Notable film and media links--June 11, 2009
---Filmstalker brings on the unrated trailer for Doghouse, a feminist British zombie movie (!?!) in the tradition of Shaun of the Dead. I like the scissors.
---David Bowie's son, Duncan Jones promotes his intriguing science fiction film Moon with its "palpable mood of isolation and paranoia."
---Bill Wasik talks to Salon about our strange new viral culture:
"I would say that for 90 percent of culture makers coming up today, your break is going to be online. And the way that you're going to know you had your break is going to be numbers. It isn't going to be a single person, like an established poet, or an established musician coming up to you after a show or responding to a piece of writing you sent them and saying, I really believe you can do it. Instead, it's like this giant hive mind will pluck out something that you've done and say, this we love, this we bestow the pleasure of 2 million hits on. From there on out, you're going to use those cues you get from this giant machine to tell you what to keep doing and to tell you what to stop doing. And that to me is potentially scary in all sorts of ways. The hive mind selects for a certain kind of thing, it selects for culture that is instantly digestible, it selects for culture that is sensational in a certain sort of way."
---Greg of Cinema Styles summarizes all he has learned about movies since he started blogging.
---An interesting new Disney debate just getting started--the race-related politics of the upcoming The Princess and the Frog. Craig Kennedy's post claims "Damned if it does and damned if it doesn't." John McWhorter of The New Republic finds that "Disney Gets It Right" this time.
---Speaking of race-related politics in film, T.S. of Screen Savour takes another look at Griffith's The Birth of a Nation (1915) as part of his "summer of silent cinema" series:
"The Birth of a Nation and its politics are inseparable; one comes forth from the other, and vice versa. It is unfair to ask for consideration of the film with its racism set aside because it is truly impossible, and such, an irrevocable flaw in the fabric of the work. This tension between exacting attention to technical detail and a lack of control whatsoever over the political elements is the chief angle for criticizing the film. If the film's best-made scene is the Lincoln assassination (where technical construction seems perfectly and acceptably in tune with political messaging), then the film's worst scene occurs in the second half when a single white man fights off ten black men — and if it weren't for a gun, he'd win! It is flagrantly ridiculous, both in its absurd portrayal of white (and masculine) supremacy and for the way it treats the audience, fabricates its own vulgar mythology, and entrenches itself deeper into moral obsolescence. It is a lack of control on Griffith's part that makes the film spiral away from the audience in these moments."

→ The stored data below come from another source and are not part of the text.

(** Storing the identifier of the next number keeps the store seeded. *)
Lemma seeded_step m d :
  seeded env k m d ->
  seeded env k (m + 1) (persist (identifier env k (m + 1)) d).
Proof.
  intros (Hm & Shape & Top).
  destruct (persist_ok (identifier env k (m + 1)) d) as (_ & Mem).
  repeat split.
  - lia.
  - intros s Hs Hp. apply Mem in Hs as [->|Hs].
    + exists (m + 1). split; [lia | reflexivity].
    + destruct (Shape s Hs Hp) as (j & Hj & ->).
      exists j. split; [lia | reflexivity].
  - intros _. apply Mem. now left.
Qed.

Lemma sequential_run_seeded (n : nat) :
  forall m d,
    online d = true ->
    seeded env k m d ->
    m + Z.of_nat n <= 10 ^ Z.of_nat (width k) ->
    sequential_run env k persist n d
    = map (identifier env k) (numbers_after m n).
Proof.
  induction n as [|n IH]; intros m d On Sd Hlt; [reflexivity|].
  cbn [sequential_run numbers_after map].
  rewrite (allocate_seeded m d) by (auto; lia).
  f_equal. apply IH.
  - destruct (persist_ok (identifier env k (m + 1)) d) as (E & _).
    congruence.
  - now apply seeded_step.
  - lia.
Qed.

End SeededStore.

(** ** Reading the identifiers back *)

Lemma suffix_text_identifier env k j :
  suffix_text env k (identifier env k j)
  = padStart (width k) "0" (string_of_Z j).
Proof. unfold suffix_text, identifier. apply string_drop_app. Qed.

Lemma suffix_number_identifier env k j :
  0 <= j < 10 ^ Z.of_nat (width k) ->
  suffix_number env k (identifier env k j) = Some j.
Proof.
  intros H. unfold suffix_number. rewrite suffix_text_identifier.
  apply parseInt_padded; [apply width_pos | exact H].
Qed.

Lemma numbers_after_bounds (n : nat) :
  forall a j, In j (numbers_after a n) -> a < j <= a + Z.of_nat n.
Proof.
  induction n as [|n IH]; intros a j H; [destruct H|].
  cbn [numbers_after] in H. destruct H as [<-|H]; [lia|].
  apply IH in H. lia.
Qed.

Lemma numbers_after_length (n : nat) :
  forall a, List.length (numbers_after a n) = n.
Proof. induction n as [|n IH]; intros a; simpl; auto. Qed.

Lemma consecutive_numbers env k (n : nat) :
  forall a, 0 <= a -> a + Z.of_nat n < 10 ^ Z.of_nat (width k) ->
    consecutive
      (map (suffix_number env k) (map (identifier env k) (numbers_after a n)))
    = true.
Proof.
  induction n as [|n IH]; intros a Ha Hlt; [reflexivity|].
  cbn [numbers_after map].
  rewrite suffix_number_identifier by lia.
  destruct n as [|n]; [reflexivity|].
  specialize (IH (a + 1) ltac:(lia) ltac:(lia)).
  cbn [numbers_after map] in IH |- *.
  rewrite suffix_number_identifier in IH |- * by lia.
  cbn [consecutive]. rewrite Z.eqb_refl. exact IH.
Qed.

End AllocatorFacts.

(* ================================================================== *)
(** * Properties of the access-control layer *)
(* ================================================================== *)

Module AuthProps.

Import Db Http Auth Props Samples DbFacts.

Ltac run_io :=
  unfold try_catch, bind, ret;
  repeat (rewrite select_online by assumption).

(** C1, as worded, fails: a token that does not verify is answered with
    403, not 401. *)
Lemma invalid_token_is_answered_403 : ~ authentication_failure_claim.
Proof.
  intros C.
  specialize (C env_2024 (request_of (Some "Bearer forged") "1" None) store).
  assert (H : answered_status
                (authenticateToken env_2024
                   (request_of (Some "Bearer forged") "1" None) store)
              = Some 403) by reflexivity.
  rewrite C in H; [discriminate|].
  right. exists "forged". repeat split.
Qed.

(** C1, amended: the Token Verifier answers 401 when the Authorization
    header carries no bearer token, and 403 when the supplied token fails
    signature or expiry verification; in both cases no identity is
    attached to the request. *)
Theorem authenticateToken_failure_statuses env req d :
  (falsy_token (token_of (authorization req)) = true ->
   authenticateToken env req d
   = (d, Ok (req, respond 401 (ErrorBody "Token d'accès requis"))))
  /\ (forall t,
        token_of (authorization req) = Some t ->
        JS.truthy_string t = true ->
        jwt_verify env t = None ->
        authenticateToken env req d
        = (d, Ok (req, respond 403 (ErrorBody "Token invalide")))).
Proof.
  split.
  - intros F. unfold authenticateToken. now rewrite F.
  - intros t Ht Tr V. unfold authenticateToken.
    rewrite Ht. cbn [falsy_token]. rewrite Tr. cbn [negb].
    run_io. now rewrite V.
Qed.

Lemma authenticateToken_failure_statuses_witness :
  authenticateToken env_2024 (request_of None "1" None) store
  = (store, Ok (request_of None "1" None,
                respond 401 (ErrorBody "Token d'accès requis")))
  /\ authenticateToken env_2024 (request_of (Some "Bearer forged") "1" None)
       store
     = (store, Ok (request_of (Some "Bearer forged") "1" None,
                   respond 403 (ErrorBody "Token invalide"))).
Proof.
  split.
  - apply (authenticateToken_failure_statuses env_2024
             (request_of None "1" None) store).
    reflexivity.
  - apply (proj2 (authenticateToken_failure_statuses env_2024
                    (request_of (Some "Bearer forged") "1" None) store)
             "forged"); reflexivity.
Defined.

(** C8: a token that verifies, for an account that is absent or marked
    inactive, is answered with 401 and the request goes on without
    identity being attached to it. *)
Theorem stale_account_rejected env req d t uid :
  token_of (authorization req) = Some t ->
  JS.truthy_string t = true ->
  jwt_verify env t = Some uid ->
  online d = true ->
  (forall u, In u (users d) -> u_id u = uid -> u_is_active u = false) ->
  authenticateToken env req d
  = (d, Ok (req, respond 401 (ErrorBody "Utilisateur invalide ou inactif"))).
Proof.
  intros Ht Tr V On Stale. unfold authenticateToken.
  rewrite Ht. cbn [falsy_token]. rewrite Tr. cbn [negb].
  unfold try_catch, bind. rewrite V. rewrite select_online by exact On.
  unfold users_by_id.
  destruct (filter (fun u => u_id u =? uid) (users d)) as [|u rest] eqn:F;
    [reflexivity|].
  assert (Hu : In u (filter (fun u => u_id u =? uid) (users d)))
    by (rewrite F; now left).
  apply filter_In in Hu as [Hin Hid]. apply Z.eqb_eq in Hid.
  cbn [map identity_of is_active]. unfold ret.
  now rewrite (Stale u Hin Hid).
Qed.

Lemma stale_account_rejected_witness :
  authenticateToken env_2024 (request_of (Some "Bearer t3") "1" None) store
  = (store, Ok (request_of (Some "Bearer t3") "1" None,
                respond 401 (ErrorBody "Utilisateur invalide ou inactif")))
  /\ authenticateToken env_2024 (request_of (Some "Bearer t9") "1" None)
       store
     = (store, Ok (request_of (Some "Bearer t9") "1" None,
                   respond 401 (ErrorBody "Utilisateur invalide ou inactif"))).
Proof.
  split.
  - apply (stale_account_rejected env_2024 _ store "t3" 3);
      try reflexivity.
    intros u [<-|[<-|[<-|[]]]]; cbn; intros E;
      try discriminate; reflexivity.
  - apply (stale_account_rejected env_2024 _ store "t9" 9);
      try reflexivity.
    intros u [<-|[<-|[<-|[]]]]; cbn; intros E; discriminate.
Defined.

Lemma existsb_eqb_In (x : string) (l : list string) :
  existsb (String.eqb x) l = true <-> In x l.
Proof.
  rewrite existsb_exists. split.
  - intros (y & Hy & E). apply String.eqb_eq in E. now subst.
  - intros H. exists x. split; [exact H | apply String.eqb_refl].
Qed.

(** C7: for an authenticated identity of role R and an operation whose
    allowed list is L, the Role Authorizer lets the request through if and
    only if R is in L, and answers 403 otherwise; this holds for each of
    admin, manager, employee and client, as for any other role text. *)
Theorem authorize_closed_world (roles : list string) req u :
  user req = Some u ->
  (authorize roles req = Next <-> In (role u) roles)
  /\ (~ In (role u) roles ->
      authorize roles req
      = respond 403 (ErrorBody "Permissions insuffisantes")).
Proof.
  intros Hu. unfold authorize. rewrite Hu.
  destruct (existsb (String.eqb (role u)) roles) eqn:E; cbn [negb].
  - apply existsb_eqb_In in E. repeat split; auto. intros N. now destruct N.
  - assert (N : ~ In (role u) roles).
    { intros H. apply existsb_eqb_In in H. congruence. }
    repeat split; auto.
    + discriminate.
    + intros H. now destruct N.
Qed.

Lemma authorize_closed_world_witness :
  authorize ["admin"; "manager"] (request_of None "1" (Some bob)) = Next
  /\ authorize ["admin"; "manager"] (request_of None "1" (Some alice))
     = respond 403 (ErrorBody "Permissions insuffisantes").
Proof.
  split.
  - apply (authorize_closed_world ["admin"; "manager"]
             (request_of None "1" (Some bob)) (identity_of bob) eq_refl).
    cbn. tauto.
  - apply (authorize_closed_world ["admin"; "manager"]
             (request_of None "1" (Some alice)) (identity_of alice) eq_refl).
    cbn. intros [H|[H|[]]]; discriminate.
Defined.

Lemma nonempty_map {A B} (f : A -> B) (l : list A) :
  nonempty (map f l) = nonempty l.
Proof. destruct l; reflexivity. Qed.

Lemma nonempty_filter {A} (f : A -> bool) (l : list A) :
  nonempty (filter f l) = existsb f l.
Proof.
  induction l as [|x r IH]; [reflexivity|].
  cbn [filter existsb]. destruct (f x); [reflexivity | exact IH].
Qed.

Lemma not_admin (r : string) : r <> "admin" -> String.eqb r "admin" = false.
Proof. intros H. now apply String.eqb_neq. Qed.

(** C2, as worded, fails: without a client row of that id the request is
    answered with 403. *)
Lemma client_access_needs_the_client : ~ client_unconditional_claim.
Proof.
  intros C.
  specialize (C env_2024 (request_of None "6" (Some alice)) (identity_of alice)
                store eq_refl eq_refl).
  assert (N : role (identity_of alice) <> "admin") by discriminate.
  specialize (C N). vm_compute in C. discriminate.
Qed.

(** C2, amended: for the client kind, an authenticated identity that is
    not an administrator is let through exactly when a client row with
    the id of the route exists, whoever the identity is; otherwise the
    answer is 403. *)
Theorem client_access_iff_client_exists env req u d :
  user req = Some u ->
  role u <> "admin" ->
  online d = true ->
  ((exists c, In c (clients d)
              /\ sql_int_eq env (c_id c) (params_id req) = true) ->
   checkResourceAccess env "client" req d = (d, Ok Next))
  /\ ((forall c, In c (clients d) ->
                 sql_int_eq env (c_id c) (params_id req) = false) ->
      checkResourceAccess env "client" req d
      = (d, Ok (respond 403
                  (ErrorBody "Accès non autorisé à cette ressource")))).
Proof.
  intros Hu Na On. unfold checkResourceAccess. rewrite Hu.
  rewrite (not_admin _ Na).
  change (String.eqb "client" "project") with false.
  change (String.eqb "client" "client") with true.
  cbv iota. run_io.
  unfold existing_clients. rewrite nonempty_map, nonempty_filter.
  split.
  - intros (c & Hc & E).
    assert (X : existsb (fun c => sql_int_eq env (c_id c) (params_id req))
                  (clients d) = true)
      by (apply existsb_exists; eauto).
    now rewrite X.
  - intros Hno.
    assert (X : existsb (fun c => sql_int_eq env (c_id c) (params_id req))
                  (clients d) = false).
    { apply not_true_is_false. intros H.
      apply existsb_exists in H as (c & Hc & E).
      rewrite (Hno c Hc) in E. discriminate. }
    now rewrite X.
Qed.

---For NYT, Douglas Quenqua looks at all of the sad, abandoned blogs out there. On the other hand, Scott Kirsner of Cinematech uses the internet to promote his book, Fans, Friends, and Followers: Building an Audience and a Creative Career in the Digital Age and his movie We Are the Strange. Pretty impressive. Also, Josh Quittner of Time explores how some are making it rich slowly on the internet.
---Film in Focus interviews Erin Donovan of Steady Diet of Film for their always entertaining "Behind the Blog" series:
What separates journalism from blogging?"A lot of bloggers consider themselves citizen journalists, I think that's an interesting approach. Blogging on the whole though seems to be more about chasing the story that will garner the most hits that day, journalism is about maintaining a public record. Maybe I can be a purist because I don't really consider myself one, but journalism is the fourth pillar of democracy and is at its best when it's audience-agnostic.Something that fascinates me about the transition from print to online news resources is the struggle facing editors and writers who want to write longer, more in-depth pieces but have to contend with what ultimately drives traffic (which by all accounts is sex, celebrities and listicles). I wind up unsubscribing from great sites because I can't stand all the noise. I think a great interim solution would be creating more specialized RSS feeds (the Onion AV Club is really good at this) because I'm extremely interested in reviews, festival coverage and technology news but couldn't care less about casting rumors, leaked screenplays or blog drama. I haven't resigned myself to the idea that documentary, indie and international films should have to settle for crumbs. We just need to get better at marketing."
One of the side benefits of this death is that the one or two Black people in film studies (like myself) won't have to feel the hot shame and guilty glances from the teachers and other students in class when clips of this "groundbreaking" film are shown.
I have never shown The Birth of a Nation in class, but bits and pieces of it show up in a compilation of historic film clips, which obliges me to say something about the movie, and it is always very difficult. In his History of Narrative Film, David Cook proclaims Griffith "perhaps the greatest cinematic genius in history." It's hard to square that kind of assessment with the images of African Americans in A Birth of a Nation.